Incorrect. You can do custom application (eg. single-process) or init-based containers with LXC.


I think in discussions its useful to deal with defaults because there are always workarounds. For Docker the default is to run init less containers so you do not get a normal OS environment. For LXC the default is run init in the container so you get a container with a normal OS environment out of the box, more like a VM.

lxc-start by default will start the container's init and any apps installed with services will start with container start. lxc-start has no options or documentation I have seen that enables users to launch as a single process without starting the container init so it will be useful to share how that works.

With Docker you launch the app in the container directly from the host and if the app is a daemon for instance Nginx, you need to disable daemon mode or it won't work as there is no init process to manage background processes. So with Nginx you would need to disable daemon mode in nginx.conf or start it with 'nginx -g "Daemon off"' in Docker. In contrast with LXC you install Nginx and it will work as it would on bare metal or VMs. There is no need to think about how the app manages its processes

To run multiple processes or daemons in Docker you need to use a shell script, or use a third party process manager like supervisord for instance. The entire Docker ecosystem, and tooling is built and defined around single process containers.

A ton of problems around deployments especially for multi process apps, daemons, databases or any apps that require cron, logging, agents etc emanate here. This becomes a process in itself to know how the apps operates and then to configure it accordingly. Your deployments also become docker specific, for instance Nginx with a Wordpress stack deployed on bare metal or VM can move seamlessly to an LXC container and vice versa because they all run normal OS environments.

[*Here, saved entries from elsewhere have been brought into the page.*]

(** ** Merging labels *)

Lemma applyPatch_roundtrip current desired :
  applyPatch current (nodeLabelPatch current desired) = desired.
Proof.
  apply map_eq. intros k. unfold applyPatch, nodeLabelPatch. rewrite lookup_merge, lookup_merge.
  destruct (current !! k) as [c|] eqn:Hc, (desired !! k) as [d|] eqn:Hd; simpl; try done.
  by destruct (decide (c = d)) as [->|]; simpl.
Qed.

Lemma lookup_removeManaged labels keys source k :
  removeManagedTopologyLabels labels keys source !! k =
    if decide ((source ≠ "" ∧ k = source) ∨ isManagedLevelLabel k keys = false) then labels !! k else None.
Proof.
  unfold removeManagedTopologyLabels. rewrite map_lookup_filter.
  destruct (labels !! k) as [v|]; simpl; case_decide as Hk; try done.
  - by rewrite option_guard_True.
  - by rewrite option_guard_False.
Qed.

Lemma lookup_merged cur labels keys source k :
  mergeNodeLabels cur labels keys source !! k =
    match skipAcceleratorLabelsWhenSourceExists cur labels keys source !! k with
    | Some v => Some v
    | None => if decide ((source ≠ "" ∧ k = source) ∨ isManagedLevelLabel k keys = false) then cur !! k else None
    end.
Proof.
  unfold mergeNodeLabels. rewrite lookup_union, lookup_removeManaged.
  destruct (skipAcceleratorLabelsWhenSourceExists _ _ _ _ !! k); simpl; [by destruct (if decide _ then _ else _)|].
  by destruct (if decide _ then _ else _).
Qed.

Lemma skip_None cur labels keys source k :
  labels !! k = None → skipAcceleratorLabelsWhenSourceExists cur labels keys source !! k = None.
Proof.
  intros Hk. unfold skipAcceleratorLabelsWhenSourceExists. case_decide; [done|].
  by rewrite !lookup_delete_None, Hk; auto.
Qed.

(** The source label has a value that replaces the provider's domain. *)
Definition suppressed (cur : labelMap) (source : string) : Prop :=
  source ≠ "" ∧ trim_space (default "" (cur !! source)) ≠ "".
#[global] Instance suppressed_dec cur source : Decision (suppressed cur source).
Proof. unfold suppressed. apply _. Defined.

Lemma lookup_skip cur labels keys source k :
  skipAcceleratorLabelsWhenSourceExists cur labels keys source !! k =
    if decide (suppressed cur source ∧ (k = XclrDomain keys ∨ k = XclrSubDomain keys)) then None else labels !! k.
Proof.
  unfold skipAcceleratorLabelsWhenSourceExists, suppressed. case_decide as Hs.
  - rewrite decide_False by naive_solver. done.
  - apply Decidable.not_or in Hs as [Hs1 Hs2]. case_decide as Hk.
    + destruct Hk as [_ Hk]. apply lookup_delete_None. rewrite lookup_delete_None. naive_solver.
    + rewrite !lookup_delete_ne; naive_solver.
Qed.

(** For the labels a node should carry, merging keeps every label that
    the engine does not manage and the accelerator source label, replaces the
    managed labels by the desired ones, leaves out the accelerator labels when
    the node has a source value, and changes nothing when repeated; the patch
    sent to the API server turns the current labels into the merged ones. *)
Theorem label_merge_spec cur labels keys source :
  let merged := mergeNodeLabels cur labels keys source in
  (∀ k, isManagedLevelLabel k keys = false → labels !! k = None → merged !! k = cur !! k) ∧
  (source ≠ "" → labels !! source = None → merged !! source = cur !! source) ∧
  (∀ k, isManagedLevelLabel k keys = true → k ≠ source →
     merged !! k = if decide (suppressed cur source ∧ (k = XclrDomain keys ∨ k = XclrSubDomain keys))
                   then None else labels !! k) ∧
  (labels !! source = None → mergeNodeLabels merged labels keys source = merged) ∧
  applyPatch cur (nodeLabelPatch cur merged) = merged.
Proof.
  intros merged. unfold merged. split_and!.
  - intros k Hk Hl. rewrite lookup_merged, skip_None by done. by rewrite decide_True by (by right).
  - intros Hs Hl. rewrite lookup_merged, skip_None by done. by rewrite decide_True by (by left).
  - intros k Hk Hne. rewrite lookup_merged. rewrite (decide_False (P := (_ ∧ k = source) ∨ _)) by naive_solver congruence.
    rewrite lookup_skip. by destruct (if decide _ then _ else _).
  - intros Hl. assert (∀ k, skipAcceleratorLabelsWhenSourceExists (mergeNodeLabels cur labels keys source)
      labels keys source !! k = skipAcceleratorLabelsWhenSourceExists cur labels keys source !! k) as Hskip.
    { intros k. rewrite !lookup_skip. apply decide_ext. unfold suppressed.
      destruct (decide (source = "")) as [->|Hs]; [naive_solver|].
      replace (mergeNodeLabels cur labels keys source !! source) with (cur !! source); [done|].
      rewrite lookup_merged, skip_None by done. by rewrite decide_True by (by left). }
    apply map_eq. intros k. rewrite lookup_merged, Hskip, lookup_merged.
    destruct (skipAcceleratorLabelsWhenSourceExists cur labels keys source !! k); [done|]. by case_decide.
  - apply applyPatch_roundtrip.
Qed.
Lemma addNode_other topo eligible node : OnMissingLabel params ≠ "fail" → instanceOf requested node = None →
  addNode requested (topo, eligible) node = Some (Ok (topo, eligible)).
Proof.
  intros Hskip. unfold instanceOf, addNode. destruct (skipNode requested node); [done|].
  destruct (labelValues _ _) as [|[key value]]; [done|]. by rewrite decide_False.
Qed.

Lemma addNodes_placed ns : ∀ topo eligible, OnMissingLabel params ≠ "fail" → ns ⊆ nodes →
  ∃ eligible', addNodes requested (topo, eligible) ns = Some (Ok (topo ++ omap (instanceOf requested) ns, eligible')) ∧
    ∀ id, eligible' !! id = if decide (id ∈ it_InstanceID <$> omap (instanceOf requested) ns) then requested !! id
                            else eligible !! id.
Proof.
  induction ns as [|node ns IH]; intros topo eligible Hskip Hns.
  { exists eligible. rewrite app_nil_r. by split. }
  assert (Hnode : node ∈ nodes) by (apply Hns; by left).
  assert (Hrest : ns ⊆ nodes) by (intros n ?; apply Hns; by right).
  change (omap (instanceOf requested) (node :: ns)) with
    (match instanceOf requested node with Some i => i :: omap (instanceOf requested) ns | None => omap (instanceOf requested) ns end).
  cbn [addNodes]. destruct (instanceOf requested node) as [inst|] eqn:Hi.
  - destruct (addNode_usable topo eligible node inst Hnode Hi) as (name & Hreq & ->). cbv beta iota.
    destruct (IH (topo ++ [inst]) (<[it_InstanceID inst := name]> eligible) Hskip Hrest) as (eligible' & Hadd & He).
    exists eligible'. split; [etransitivity; [exact Hadd|by rewrite <-app_assoc]|]. intros id. rewrite He, fmap_cons.
    destruct (decide (id = it_InstanceID inst)) as [->|Hne].
    + rewrite lookup_insert_eq, (decide_True (P := it_InstanceID inst ∈ _ :: _)) by (by left). by case_decide.
    + rewrite lookup_insert_ne by done. apply decide_ext. rewrite elem_of_cons. naive_solver.
  - rewrite (addNode_other topo eligible node Hskip Hi). cbv beta iota. by apply IH.
Qed.

(** ** The levels of the switches *)

Lemma trimmed_all inst : trimmedTiers inst 0 = FabricTiers inst.
Proof. unfold trimmedTiers. rewrite Z.max_id, Z.min_l, Z.sub_0_r, Nat2Z.id by lia. by rewrite firstn_all. Qed.

Lemma tierEntry_named c l id :
  c = omap (instanceOf requested) nodes → (l, id) ∈ tierEntries 0 c →
  ∃ path, named path ∧ id = tierID requested path ∧ (l + length path = length (TopologyLabels params))%nat.
Proof.
  intros ->. unfold tierEntries. intros (inner & (inst & -> & Hinst)%list_elem_of_fmap & Hin)%elem_of_concat.
  apply list_elem_of_filter in Hin as [_ Hin]. rewrite trimmed_all in Hin.
  apply list_elem_of_omap in Hinst as (node & Hnode & (values & Hu & ->)%instanceOf_Some).
  apply elem_of_lookup_imap in Hin as (i & t & [= -> ->] & Ht). simpl in Ht. unfold ClosestFirstFabricTiers in Ht.
  rewrite list_lookup_fmap in Ht. unfold nodeSwitches in Ht. rewrite list_lookup_imap in Ht.
  destruct (values !! i) as [v|] eqn:Hi; [|done]. simplify_eq/=. apply lookup_lt_Some in Hi.
  exists (drop i values). split; [by exists node, values, i|]. split; [done|].
  destruct Hu as [_ Hu%labelValues_length]. rewrite length_drop. lia.
Qed.

Lemma provider_levelled c :
  c = omap (instanceOf requested) nodes → requested !! NoTopology = None → levelled 0 c.
Proof.
  intros Hc Hnt. assert (Hids : ∀ id, id ∈ it_InstanceID <$> c → is_Some (requested !! id)).
  { subst c. intros id (inst & -> & (node & _ & (values & [Hsk _] & ->)%instanceOf_Some)%list_elem_of_omap)%list_elem_of_fmap.
    by apply skipNode_requested. }
  split_and!.
  - apply Forall_forall. intros [l1 id1] H1. apply Forall_forall. intros [l2 id2] H2. simpl. intros <-.
    apply (tierEntry_named _ _ _ Hc) in H1 as (p1 & Hn1 & -> & Hl1).
    apply (tierEntry_named _ _ _ Hc) in H2 as (p2 & Hn2 & Heq & Hl2). apply tierID_inj in Heq; [|done..]. subst. lia.
  - apply Forall_forall. intros [l id] Hin. simpl. apply (tierEntry_named _ _ _ Hc) in Hin as (p & Hn & -> & _).
    destruct (named_id _ Hn) as (_ & Hnone & k & Hk & _). split.
    + intros [x Hx]%Hids. congruence.
    + rewrite Hk. apply saltedID_neq.
  - intros [x Hx]%Hids. congruence.
Qed.
End Spec.

Lemma first_omap requested nodes node inst :
  NoDup (instanceID <$> nodes) → node ∈ nodes → instanceOf requested node = Some inst →
  first (omap (instanceOf requested) nodes) (instanceID node) = Some inst.
Proof.
  intros Hnd Hin Hi. assert (Hid : ∀ n i, instanceOf requested n = Some i → it_InstanceID i = instanceID n)
    by (intros n i (vs & _ & ->)%instanceOf_Some; done).
  induction nodes as [|n nodes IH]; [by apply elem_of_nil in Hin|]. rewrite fmap_cons in Hnd.
  apply NoDup_cons in Hnd as [Hn Hnd]. simpl. apply elem_of_cons in Hin as [<-|Hin].
  - rewrite Hi. simpl. by rewrite decide_True by (by apply Hid).
  - destruct (instanceOf requested n) as [i|] eqn:Hin'; [simpl; rewrite decide_False|]; [by apply IH| |by apply IH].
    rewrite (Hid _ _ Hin'). intros E. apply Hn. rewrite E. by apply list_elem_of_fmap_2.
Qed.

Lemma switchIDs_all ids : Forall (λ id, id ≠ "") ids → switchIDs (ClosestFirstFabricTiers ids) = ids.
Proof.
  induction 1 as [|id ids Hid Hids IH]; [done|]. unfold switchIDs, ClosestFirstFabricTiers in *.
  rewrite !fmap_cons, filter_cons. simpl. rewrite decide_True by done. f_equal. apply IH.
Qed.

(** C26: for a request and the nodes that the API lists, with distinct instance
    IDs, the labels of some requested node usable and missing labels skipped, the
    provider returns a graph in which every usable node hangs below its switches,
    outermost first.  A switch is named by the label values from its tier upwards:
    two tiers get one name exactly when they agree on all of those, and no switch
    gets the ID of a requested node.  What is assumed: a label value that the
    Kubernetes library calls valid is made of letters, digits, dashes, underscores
    and dots, and SHA-256, cut to 16 bytes, has no collision among the texts that
    are hashed, the values of a path joined by slashes with the salt after a hash
    sign; no instance is called like the root of unplaced nodes. *)
Theorem node_labels_place_nodes metadata listed cis :
  let requested := instanceNames cis in
  let nodes := resolveLNode metadata <$> listed in
  OnMissingLabel params ≠ "fail" → requested !! NoTopology = None → NoDup (instanceID <$> nodes) →
  (∃ node values, node ∈ nodes ∧ usable requested node values) →
  (∀ v, IsValidLabelValue v = [] → label_value v) →
  collision_free 16 (hashed requested nodes) →
  (∀ path1 path2, named requested nodes path1 → named requested nodes path2 →
     requested !! tierID requested path1 = None ∧
     (tierID requested path1 = tierID requested path2 ↔ path1 = path2)) ∧
  ∃ g root, GenerateTopologyConfig metadata (Ok listed) cis = Some (Ok g) ∧ Tiers g = Some root ∧
    ∀ node values, node ∈ nodes → usable requested node values →
      ∃ leaf name, requested !! instanceID node = Some name ∧
        deref (g_heap g) leaf = MkVertex name (instanceID node) ∅ ∧
        lookupPath (g_heap g) root (reverse (instanceID node :: nodeSwitches requested values)) = Some leaf.
Proof.
  intros requested nodes Hskip Hnt Hnd (node0 & values0 & Hin0 & Hu0) Hvalid Hsha. split.
  { intros path1 path2 Hn1 Hn2. split; [by destruct (named_id requested nodes Hvalid Hsha path1 Hn1) as (_ & ? & _)|].
    split; [by apply (tierID_inj requested nodes Hvalid Hsha)|by intros ->]. }
  destruct (addNodes_placed requested nodes Hvalid Hsha nodes [] ∅ Hskip ltac:(done)) as (eligible & Hadd & Hel).
  assert (Hinst : ∀ node values, node ∈ nodes → usable requested node values →
    ∃ inst, first (omap (instanceOf requested) nodes) (instanceID node) = Some inst ∧
      FabricTiers inst = ClosestFirstFabricTiers (nodeSwitches requested values) ∧
      eligible !! instanceID node = requested !! instanceID node).
  { intros node values Hin Hu. eexists. split; [apply first_omap; [done..|]; apply instanceOf_Some; by eauto|].
    split; [done|]. rewrite Hel, decide_True; [done|]. apply list_elem_of_fmap. eexists.
    split; [|apply list_elem_of_omap; exists node; split; [done|apply instanceOf_Some; by eauto]]. done. }
  assert (Hne : eligible ≠ ∅).
  { destruct (Hinst node0 values0 Hin0 Hu0) as (_ & _ & _ & He0).
    destruct (skipNode_requested requested node0 (proj1 Hu0)) as [name0 Hn0]. intros ->.
    rewrite Hn0 in He0. by rewrite lookup_empty in He0. }
  destruct (ToGraph_places (omap (instanceOf requested) nodes) [MkCI "" eligible] 0 false) as (g & root & Hg & Hr & Hall);
    [by eapply provider_levelled|].
  exists g, root. split; [|split; [done|]].
  - unfold GenerateTopologyConfig. fold requested nodes. unfold NewClusterTopology. cbn zeta. rewrite Hadd.
    cbv beta iota. rewrite decide_False by tauto. cbn [app]. by rewrite Hg.
  - intros node values Hin Hu. destruct (Hinst node values Hin Hu) as (inst & Hfirst & Htiers & He).
    destruct (skipNode_requested requested node (proj1 Hu)) as [name Hname].
    destruct (Hall (instanceID node) name) as (leaf & Hleaf & Hpath).
    { unfold instanceNames, copyMap. simpl. rewrite (right_id_L ∅ (∪)). congruence. }
    exists leaf, name. split_and!; [done..|]. cbv iota in Hpath. rewrite Hfirst in Hpath.
    rewrite trimmed_all, Htiers, switchIDs_all in Hpath; [done|].
    apply Forall_lookup. intros i id. unfold nodeSwitches. rewrite list_lookup_imap.
    destruct (values !! i) as [v|] eqn:Hi; [|done]. intros [= <-]. apply lookup_lt_Some in Hi.
    destruct (named_id requested nodes Hvalid Hsha (drop i values)) as (_ & _ & k & -> & _); [by exists node, values, i|].
    apply saltedID_neq.
Qed.

End Provider.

This can't happen with Docker and you need to re-engineer deployments. Why take on this extra load, and create incompatibility from a non standard OS environment, or worse give up the init that comes for free for for a third party process manager to do the exact same thing, only with more effort and cognitive load? This doesn't make much sense unless there is an extremely clear upside and use case.


I agree, docker is half-baked.


> Docker chooses to run containers without an init. The big problem here is most if not all apps you want to run in a container are not designed to work in an init less environment and require daemons, services, logging, cron and when run beyond a single host, ssh and agents.

Do this not confuse init with a process supervisor?


A process supervisor (foreman, monit, etc. ) is just one of the things an init system starts. The set of items you want to ensure are always running isn't usually the same as the set of items you want to start with the system.


Many of the author's desires are handled in SmartOS (https://www.joyent.com/blog/triton-docker-and-the-best-of-al...)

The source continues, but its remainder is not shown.